17/11/2022 Perşembe Köşe yazarı A.U
"Hayâtı için temînât veremem!"
Ömer bin Abdülazîz hazretleri
ölüm hastası iken yakınları tabip çağırdılar.
Tabip koşup geldi.
Halîfeyi muâyene etti.
“Çok
zehir içmiş. Hayâtı husûsunda temînât veremem” dedi.
● ● ●
O sırada ağlamaya başladı Halîfe!
Yakınları kendisine;
“Niçin
ağlıyorsun. Bir mücâhit olarak Rabbine varıyorsun. Allahın izniyle sünneti ihyâ
ettin, bid'atleri ortadan kaldırdın” dediler.
O ise düşünceliydi.
O kişilere bakıp;
“Az sonra
Rabbimin huzûruna çıkacağım. Bu milletin hesâbı hep bana sorulacak. Bu hesâbın
altından kalkabilecek miyim acabâ? İşte bunu düşünerek ağlıyorum” dedi.
Endîşeli görünüyordu!
Buyurdu ki:
“Beni
oturtun!”
Yavaşça oturttular yatağında.
Korkulu bir hâli vardı!
Oradakilere bakıp;
“Hakîkî
mâbud, ancak Allahü teâlâdır. İbâdet olunmaya sırf Onun hakkı vardır” buyurdu.
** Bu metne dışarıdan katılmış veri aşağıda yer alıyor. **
#[export] Set Default Goal Selector "!".

(** ** Record update

    The drivers keep their state in large C structs and assign single fields.
    [r <| f := v |>] is the assignment [r.f = v]; the setter of a projection is
    computed from the eta-expansion of the record, which each record declares
    once as an instance of [Eta]. *)

Class Eta (R : Type) := eta : R -> R.
Class Setter {R T : Type} (proj : R -> T) := set : (T -> T) -> R -> R.
Arguments set {R T} proj {_} _ _.

Ltac build_setter :=
  lazymatch goal with
  | |- @Setter ?R ?T ?proj =>
      let e := eval unfold eta in (@eta R _) in
      let e := (lazymatch e with ?i => let i' := eval red in i in i' end) in
      let p := eval pattern proj in e in
      lazymatch p with
      | ?f proj =>
          let r := eval cbv beta in
            (fun (g : T -> T) (r : R) => f (fun r' => g (proj r')) r) in
          exact r
      end
  end.
#[export] Hint Extern 1 (Setter _) => build_setter : typeclass_instances.

Declare Scope c_scope.
Delimit Scope c_scope with C.

Notation "r <| f := v |>" := (set f (fun _ => v) r)
  (at level 1, left associativity, format "r  <| f  :=  v |>") : c_scope.
Notation "r <| f ::= g |>" := (set f g r)
  (at level 1, left associativity, format "r  <| f  ::=  g |>") : c_scope.

#[global] Open Scope Z_scope.
#[global] Open Scope c_scope.

(** ** C integers

    A C object of an integer type of width [w] is a [Z] in the range of the
    type; a conversion or an operation whose result does not fit wraps.  The
    kernel is built with -fno-strict-overflow, so signed arithmetic wraps too. *)

Definition u8 (x : Z) : Z := x mod 2 ^ 8.
Definition u16 (x : Z) : Z := x mod 2 ^ 16.
Definition u32 (x : Z) : Z := x mod 2 ^ 32.
Definition u64 (x : Z) : Z := x mod 2 ^ 64.
Definition s32 (x : Z) : Z := (x + 2 ^ 31) mod 2 ^ 32 - 2 ^ 31.
Definition s64 (x : Z) : Z := (x + 2 ^ 63) mod 2 ^ 64 - 2 ^ 63.

(** A C truth value and its use in a condition. *)
Definition b2z (b : bool) : Z := if b then 1 else 0.
Definition truth (x : Z) : bool := negb (x =? 0).

(** Division and remainder truncate towards zero; a zero divisor is a fault. *)
Definition cdiv (a b : Z) : option Z := if b =? 0 then None else Some (Z.quot a b).
Definition cmod (a b : Z) : option Z := if b =? 0 then None else Some (Z.rem a b).

(** ** Arrays

    An array is the list of its elements.  An access outside of it is a fault
    ([None]), so a theorem that a routine returns [Some _] says that it stays
    inside its array. *)

Definition zlen {A} (a : list A) : Z := Z.of_nat (length a).

Definition rd {A} (a : list A) (i : Z) : option A :=
  if (0 <=? i) then a !! Z.to_nat i else None.

Definition wr {A} (a : list A) (i : Z) (v : A) : option (list A) :=
  if (0 <=? i) && (i <? zlen a) then Some (<[Z.to_nat i := v]> a) else None.

(** [Swap(&a[i], &a[j])] of the sorting routines. *)
Definition swap {A} (a : list A) (i j : Z) : option (list A) :=
  temp ← rd a i;
  y ← rd a j;
  a ← wr a i y;
  wr a j temp.

(** ** Loops

    [loop fuel step s] runs [step] until it produces a result; [for_up lo hi]
    is the counting loop [for (i = lo; i < hi; i++)]. *)

Fixpoint loop {S R} (fuel : nat) (step : S -> option (S + R)) (s : S) : option R :=
  match fuel with
  | O => None
  | Datatypes.S fuel =>
      r ← step s;
      match r with
      | inl s' => loop fuel step s'
      | inr r => Some r
      end
  end.

Fixpoint iter_up {S} (n : nat) (i : Z) (body : Z -> S -> option S) (s : S) : option S :=
  match n with
  | O => Some s
  | Datatypes.S n => s' ← body i s; iter_up n (i + 1) body s'
  end.

Definition for_up {S} (lo hi : Z) (body : Z -> S -> option S) (s : S) : option S :=
  iter_up (Z.to_nat (hi - lo)) lo body s.

(** * Lemmas *)

Create HintDb cint.
Create HintDb carr.

Lemma u8_id x : 0 <= x < 2 ^ 8 -> u8 x = x.
Proof. apply Z.mod_small. Qed.
Lemma u16_id x : 0 <= x < 2 ^ 16 -> u16 x = x.
Proof. apply Z.mod_small. Qed.
Lemma u32_id x : 0 <= x < 2 ^ 32 -> u32 x = x.
Proof. apply Z.mod_small. Qed.
Lemma u64_id x : 0 <= x < 2 ^ 64 -> u64 x = x.
Proof. apply Z.mod_small. Qed.
Lemma s32_id x : - 2 ^ 31 <= x < 2 ^ 31 -> s32 x = x.
Proof. intros H. unfold s32. rewrite Z.mod_small; lia. Qed.
Lemma s64_id x : - 2 ^ 63 <= x < 2 ^ 63 -> s64 x = x.
Proof. intros H. unfold s64. rewrite Z.mod_small; lia. Qed.
(* ===== verification/Sorting.v ===== *)
(** * Sorting

    The five routines of src/Programming/Data_Structure_and_Algorithms/Algorithm/Sort:
    bubble sort (and its early-exit variant), selection sort, insertion sort,
    Shell sort and quicksort, each on an array of [int] with faulting accesses. *)

From S2P Require Import Prelude.

(** ** BubbleSort.c *)

Definition BubbleSort (arr : list Z) (sz : Z) : option (list Z) :=
  for_up 0 (sz - 1) (fun i arr =>
    for_up 0 (sz - i - 1) (fun j arr =>
      x ← rd arr j;
      y ← rd arr (j + 1);
      if x >? y then swap arr j (j + 1) else Some arr) arr) arr.

(** One pass of the flagged variant; the flag tells whether it swapped. *)
Definition BubbleSortWithFlag_pass (arr : list Z) (hi : Z) : option (list Z * bool) :=
  for_up 0 hi (fun j '(arr, flag) =>
    x ← rd arr j;
    y ← rd arr (j + 1);
    if x >? y then arr ← swap arr j (j + 1); Some (arr, true)
    else Some (arr, flag)) (arr, false).

Definition BubbleSortWithFlag (arr : list Z) (sz : Z) : option (list Z) :=
  loop (S (Z.to_nat sz)) (fun '(i, arr) =>
    if i <? sz - 1 then
      '(arr, flag) ← BubbleSortWithFlag_pass arr (sz - i - 1);
      if negb flag then Some (inr arr) else Some (inl (i + 1, arr))
    else Some (inr arr)) (0, arr).

(** ** SelectionSort.c *)

Definition SelectionSort (arr : list Z) (sz : Z) : option (list Z) :=
  for_up 0 sz (fun i arr =>
    minindex ← for_up (i + 1) sz (fun j minindex =>
      x ← rd arr j;
      y ← rd arr minindex;
      Some (if x <? y then j else minindex)) i;
    swap arr i minindex) arr.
Sonra gökyüzüne çevirdi başını.
Ve sevinç gözyaşları doldu gözlerine!
Birilerini gördüğü belliydi.
Nitekim sevinçli olarak;
“Şu anda
öyle kişileri görüyorum ki, onlar ne cindirler ne de insan” buyurdu.
Kelime-i şehâdeti söyledi.
Rûhunu teslîm etti.
Ve Rabbine kavuştu...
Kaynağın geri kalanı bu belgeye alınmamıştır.